A few months ago we wrote a blog called Desire Transformed. Now we want to explore another complexity of human emotion, one also transformed so to speak by the situation in which Brooke and those around him find themselves. This is about the different sorts of love that have emerged—forms of love we didn’t, in our conventional lives, know existed. This is just one of them.
It should be perfectly clear from the writing we’ve been doing in this blog that the bond between the two of us, Brooke and Peggy, is enormously strong, and is the result of years of intimacy on all levels—physical, emotional, intellectual, and more. It sounds entirely conventional to say this, but it’s a love between two adults who have lived together for thirty-five years, maturing over time. But it has also been an enormously powerful friendship, one among the several kinds of love. It is usually assumed (at least in contemporary times, though not for example by Aristotle) that friendship is inferior or subordinate to love, that love is the most important thing, but we don’t think it’s as simple as that.
My accident, says Brooke, has produced a different kind of growth. It’s Love Under Trial---that’s the title we project for whatever book we might eventually write—and even the darkest moments have opened up to new clarities. We’ve become aware, of course, of how much we owe each other. We are each profoundly amazed by the other’s courage, even though weakness and the risk of defeat is always lurking around. We admire each other’s connectedness to others and ability to give to others, Brooke especially, even when in pain. This in turn has strengthened our love-bonds with others.
If this accident hadn’t taken place, or something equally challenging, our lives would have been played out within a network of friends, relations, acquaintances, colleagues, that was eminently satisfying. We hadn’t any complaints, and knew how lucky we were.
Now, however, friendship is coming more clearly into view, fused with a kind of love that it is difficult to describe. It’s about reciprocity, in part, sometimes a kind of reciprocity of anguish and suffering.

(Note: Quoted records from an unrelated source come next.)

(** [#nextMatch] in a search that goes on. *)
Lemma nextMatch_continues f s : state f = Some s -> cached normalize f -> dirtyMatch f = false ->
  query_empty (query_of normalize s) = false -> resumePageIdx f = None ->
  exists f4, framed f (set_rawQuery (rawQuery f) (normalizedQuery f) f4) /\ offset f4 = offset f /\ selected f4 = selected f /\
    resumePageIdx f4 = None /\ pagesToSearch f4 = pagesCount /\ said f4 = said f /\ cached normalize f4 /\
    nextMatch normalize pagesCount progress f =
    match o_matchIdx (offset f4) with
    | Some matchIdx =>
        match pageMatches f4 !! o_pageIdx (offset f4) with
        | None => throw (TypeError "this._pageMatches[offset.pageIdx] is undefined")
        | Some matches =>
            if (negb (findPrevious s) && (matchIdx + 1 <? len matches)) || (findPrevious s && (0 <? matchIdx)) then
              modify (set_offset (mkOffset (o_pageIdx (offset f4)) (Some (if findPrevious s then matchIdx - 1 else matchIdx + 1)) (wrapped (offset f4)))) ;;;
              updateMatch pagesCount progress true
            else modify (advanceOffsetPage pagesCount (findPrevious s)) ;;; nextPageMatch pagesCount progress
        end
    | None => nextPageMatch pagesCount progress
    end f4.
Proof.
  intros Hs Hc Hd Hq Hr. unfold nextMatch. unfold mbind at 1, get_state at 1. rewrite Hs. unfold mbind at 1, modify at 1.
  unfold mbind at 1, gets at 1. change (dirtyMatch (set_highlightMatches true f)) with (dirtyMatch f). rewrite Hd. unfold mbind at 1, mret at 1.
  destruct (get_query_does normalize (set_highlightMatches true f) s Hc Hs) as (r & n & E & Hc'). rewrite (mbind_ok _ _ _ _ _ E), Hq.
  unfold mbind at 1, get at 1. change (resumePageIdx (set_rawQuery r n (set_highlightMatches true f))) with (resumePageIdx f). rewrite Hr.
  unfold truthy_index. unfold mbind at 1, modify at 1.
  exists (set_pagesToSearch pagesCount (set_rawQuery r n (set_highlightMatches true f))).
  split; [by split_and!|]. by split_and!.
Qed.

(** The next match of the same page. *)
Lemma next_in_page (previous : bool) f p m l : pageMatches f !! p = Some l ->
  0 <= (if previous then m - 1 else m + 1) < len l ->
  comes_next previous f (p, m) (p, if previous then m - 1 else m + 1) false.
Proof.
  intros Hl Hm. split; [by exists l|]. unfold before. cbn [fst snd]. destruct previous; (split; [lia|]); intros [q k] _ H1 H2; cbn in *; lia.
Qed.

(** The first page that follows with a match, the page itself at last. *)
Lemma first_following (previous : bool) f p l : 0 <= p < pagesCount -> pageMatches f !! p = Some l -> l <> [] ->
  (forall q, 0 <= q < pagesCount -> is_Some (pageMatches f !! q)) ->
  exists d l', 1 <= d <= pagesCount /\ (forall j, 1 <= j < d -> empty_at f (nth_page previous p j)) /\
    pageMatches f !! nth_page previous p d = Some l' /\ l' <> [].
Proof.
  intros Hp Hl Hne Hall.
  assert (Hn : nth_page previous p pagesCount = p) by (unfold nth_page, passes; destruct previous; [ztest|ztest]; lia).
  destruct (walk (fun j => empty_at f (nth_page previous p (j + 1))) (pagesCount - 1) ltac:(lia)) as [Hw|(d & Hd & Hd1 & Hd2)].
  - exists pagesCount, l. rewrite Hn. split_and!; [lia|lia| |done|done]. intros j Hj. specialize (Hw (j - 1) ltac:(lia)).
    by replace (j - 1 + 1) with j in Hw by lia.
  - destruct (Hall (nth_page previous p (d + 1)) ltac:(apply nth_page_range; lia)) as [l' Hl'].
    exists (d + 1), l'. split_and!; [lia|lia| |done|intros ->; by apply Hd1]. intros j Hj. specialize (Hd2 (j - 1) ltac:(lia)).
    by replace (j - 1 + 1) with j in Hd2 by lia.
Qed.

(** From one match to the next. *)
Lemma nextMatch_next e f s m : find_ok e normalize pagesCount f -> state f = Some s -> dirtyMatch f = false ->
  query_empty (query_of normalize s) = false -> o_matchIdx (offset f) = Some m ->
  (forall p, 0 <= p < pagesCount -> is_Some (pageMatches f !! p)) ->
  exists f' around, nextMatch normalize pagesCount progress f = (Ok tt, f') /\
    comes_next (findPrevious s) f (selected f) (selected f') around /\
    (progress = true -> said f' = Some (if around then WRAPPED else FOUND)).
Proof.
  intros Hf Hs Hd Hq Hm Hall.
  assert (Hr : resumePageIdx f = None).
  { destruct (resumePageIdx f) eqn:E; [|done]. destruct (ok_resume _ _ _ f Hf _ E) as (_ & ? & _). congruence. }
  destruct (nextMatch_continues f s Hs (ok_cache _ _ _ f Hf) Hd Hq Hr) as (f4 & Hfr4 & Ho4 & Hsel4 & Hr4 & Hpt4 & _ & _ & ->).
  destruct Hfr4 as (Hst4 & Hpm4 & _). cbn [state pageMatches set_rawQuery] in Hst4, Hpm4.
  assert (Hs4 : state f4 = Some s) by congruence.
  destruct (ok_offset _ _ _ f Hf m Hm) as (Hw & Hsel & l & Hl & Hlen). rewrite Hsel in *. cbn [fst snd] in Hl, Hlen.
  pose proof (ok_offpage _ _ _ f Hf) as Hp. rewrite Ho4, Hm, Hpm4, Hl, Hw. set (p := o_pageIdx (offset f)) in *.
  destruct ((negb (findPrevious s) && (m + 1 <? len l)) || (findPrevious s && (0 <? m))) eqn:Hin.
  - unfold mbind, modify. match goal with |- context [updateMatch pagesCount progress true ?g] => set (f5 := g) end.
    destruct (updateMatch_does pagesCount progress true f5 s Hs4) as (f6 & E6 & _ & _ & Hsel6 & _ & _ & Hsaid & _).
    exists f6, false. split; [exact E6|]. rewrite Hsel6. split; [|exact Hsaid]. apply (next_in_page _ f p m l Hl).
    apply orb_true_iff in Hin as [Hin|Hin]; bool_hyps; destruct (findPrevious s); try done; lia.
  - unfold mbind, modify. rewrite advance_next by (rewrite Ho4; done). fold (moved (findPrevious s) 1 f4).
    assert (Hne : l <> []) by (intros Hnil; rewrite Hnil in Hlen; unfold len in Hlen; cbn in Hlen; lia).
    destruct (first_following (findPrevious s) f p l Hp Hl Hne Hall) as (d & l' & Hdr & He & Hl' & Hne').
    destruct (nth_page_add (findPrevious s) p 1 (d - 1) Hp ltac:(lia) ltac:(lia) ltac:(lia)) as [E1 E2].
    replace (1 + (d - 1)) with d in * by lia.
    assert (Hoff : offset (moved (findPrevious s) 1 f4) = mkOffset (nth_page (findPrevious s) p 1) None (passes (findPrevious s) p 1)).
    { unfold moved. cbn. by rewrite Ho4, Hw. }
    destruct (scan_found (d - 1) (moved (findPrevious s) 1 f4) s l') as (f5 & E5 & _ & _ & Hsel5 & _ & Hsaid5); rewrite ?Hoff; cbn [o_pageIdx o_matchIdx].
    + exact Hs4.
    + apply nth_page_range; lia.
    + done.
    + lia.
    + cbn. lia.
    + intros j Hj. change (empty_at (moved (findPrevious s) 1 f4)) with (empty_at f4). unfold empty_at. rewrite Hpm4.
      destruct (nth_page_add (findPrevious s) p 1 j Hp ltac:(lia) ltac:(lia) ltac:(lia)) as [-> _]. apply He. lia.
    + change (pageMatches (moved (findPrevious s) 1 f4)) with (pageMatches f4). by rewrite Hpm4, E1.
    + done.
    + exists f5, (passes (findPrevious s) p d). rewrite Hoff in Hsel5, Hsaid5. cbn [o_pageIdx wrapped] in Hsel5, Hsaid5.
      rewrite E1 in Hsel5. rewrite E2 in Hsaid5. split; [exact E5|]. rewrite Hsel5. split; [|exact Hsaid5].
      apply (next_page (findPrevious s) f p m l' d); try done; [by apply (ok_keys _ _ _ f Hf)|].
      intros l2 Hl2. assert (l2 = l) as -> by congruence. apply orb_false_iff in Hin as [H1 H2].
      destruct (findPrevious s); bool_hyps; cbn in *; bool_hyps; lia.
Qed.
End Next.
(** The end of [#calculateMatch]: only numbers. *)
Lemma count_matches_alike n f :
  exists f', (modify (fun f => set_counts (visitedPagesCount f) (matchesCountTotal f + n) f) ;;;
     if progress then if 0 <? n then updateUIResultsCount else mret tt
     else modify (fun f => set_counts (visitedPagesCount f + 1) (matchesCountTotal f) f) ;;;
       f <- get ;; if visitedPagesCount f =? pagesCount then updateUIResultsCount else mret tt) f = (Ok tt, f') /\
    alike f f' /\ page f' = page f.
Proof.
  assert (Hsaid : forall d f1, quiet d -> said (send d f1) = said f1) by (intros d f1 Hd; rewrite said_send; by destruct d).
  unfold updateUIResultsCount, dispatch. m_red. destruct progress; [destruct (0 <? n)|destruct (_ =? pagesCount)];
    eexists; (split; [reflexivity|]); (split; [|done]); split_and!; try done; by rewrite Hsaid.
Qed.

(** The matches of a page in a search. *)
Definition matches_of (f : Find) (s : SearchState) (i : Z) : list (Z * Z) :=
  match find_matches e s (query_of normalize s) (default (mkText [] None false) (texts f !! i)) with Ok l => l | _ => [] end.

Lemma matches_of_ok f s i : find_ok e normalize pagesCount f -> state f = Some s ->
  find_matches e s (query_of normalize s) (default (mkText [] None false) (texts f !! i)) = Ok (matches_of f s i).
Proof.
  intros Hf Hs. unfold matches_of, find_matches.
  assert (Ht : text_ok (default (mkText [] None false) (texts f !! i))) by (destruct (texts f !! i) as [t|] eqn:Et; [by apply (ok_texts _ _ _ f Hf i)|exact I]).
  destruct (page_matches_ends e (options s) (query_of normalize s) _ Hengine (ok_query _ _ _ f Hf s Hs) Ht) as [l ->]. done.
Qed.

Yesterday afternoon, we were visited by a couple, R. and J., whom we knew years ago as backpacking and skiing partners—we camped in the Uintas and skied in the Wasatch—but we’d been out of touch with them for a number of years. We’d get Christmas cards showing how their kids were growing up, and we’d run into them occasionally at parties, but with brief contact. You could say that our friendship had lapsed, like a religious belief that fades and loses force, though it doesn’t entirely disappear. But circumstances have changed for them too: R. was diagnosed about a year ago with ALS, Lou Gehrig’s Disease, or what the British call motor neurone disease. It produces gradual loss of all motor function, including speech and eventually breathing, ending in death. It’s always been my idea, Peggy says, of the disease you’d least like to have. And now our friend R. has it.
When they first brought dinner for us at South Davis, R. looked at Brooke, lying motionless in bed and then still on the ventilator, and said, That’s me in a couple of years. If I’m lucky. R. and J. have come several times more, and each time R.’s disease has worsened a little—a hand loses function, an arm, then the muscles of speech weaken. But yesterday when they came, there was a new depth between these two men, both of whom are learning the ways in which one’s body can slip out beneath you. We are our bodies, it is fashionable to assume in contemporary thought; but it doesn’t feel this way: one feels as if one’s body had failed you, while you’re still there. Brooke says he feels as if the phantom of his old body was still trapped within him, trying to get out; R. feels his slipping away. But even though they’re not in quite the same circumstances, these two victims of the frailties of the body nevertheless communicate at a level the rest of us can barely understand. They know, or are coming to know, how one both is and isn’t one’s body, something mere friends wouldn’t ordinarily discuss or even understand. That it’s something these two men do both understand is perhaps the basis of the deeper love that has begun to flower between them. One lies there in the bed, talking but unable to move; the other stands there, moving but less able to articulate his speech; but they speak to each other in a way transformed, far far beyond the light banter of trail gossip or skiing talk or the superficial greetings at parties that were our previous fare. Is it friendship? Is it love? Is there any point in trying to distinguish between them?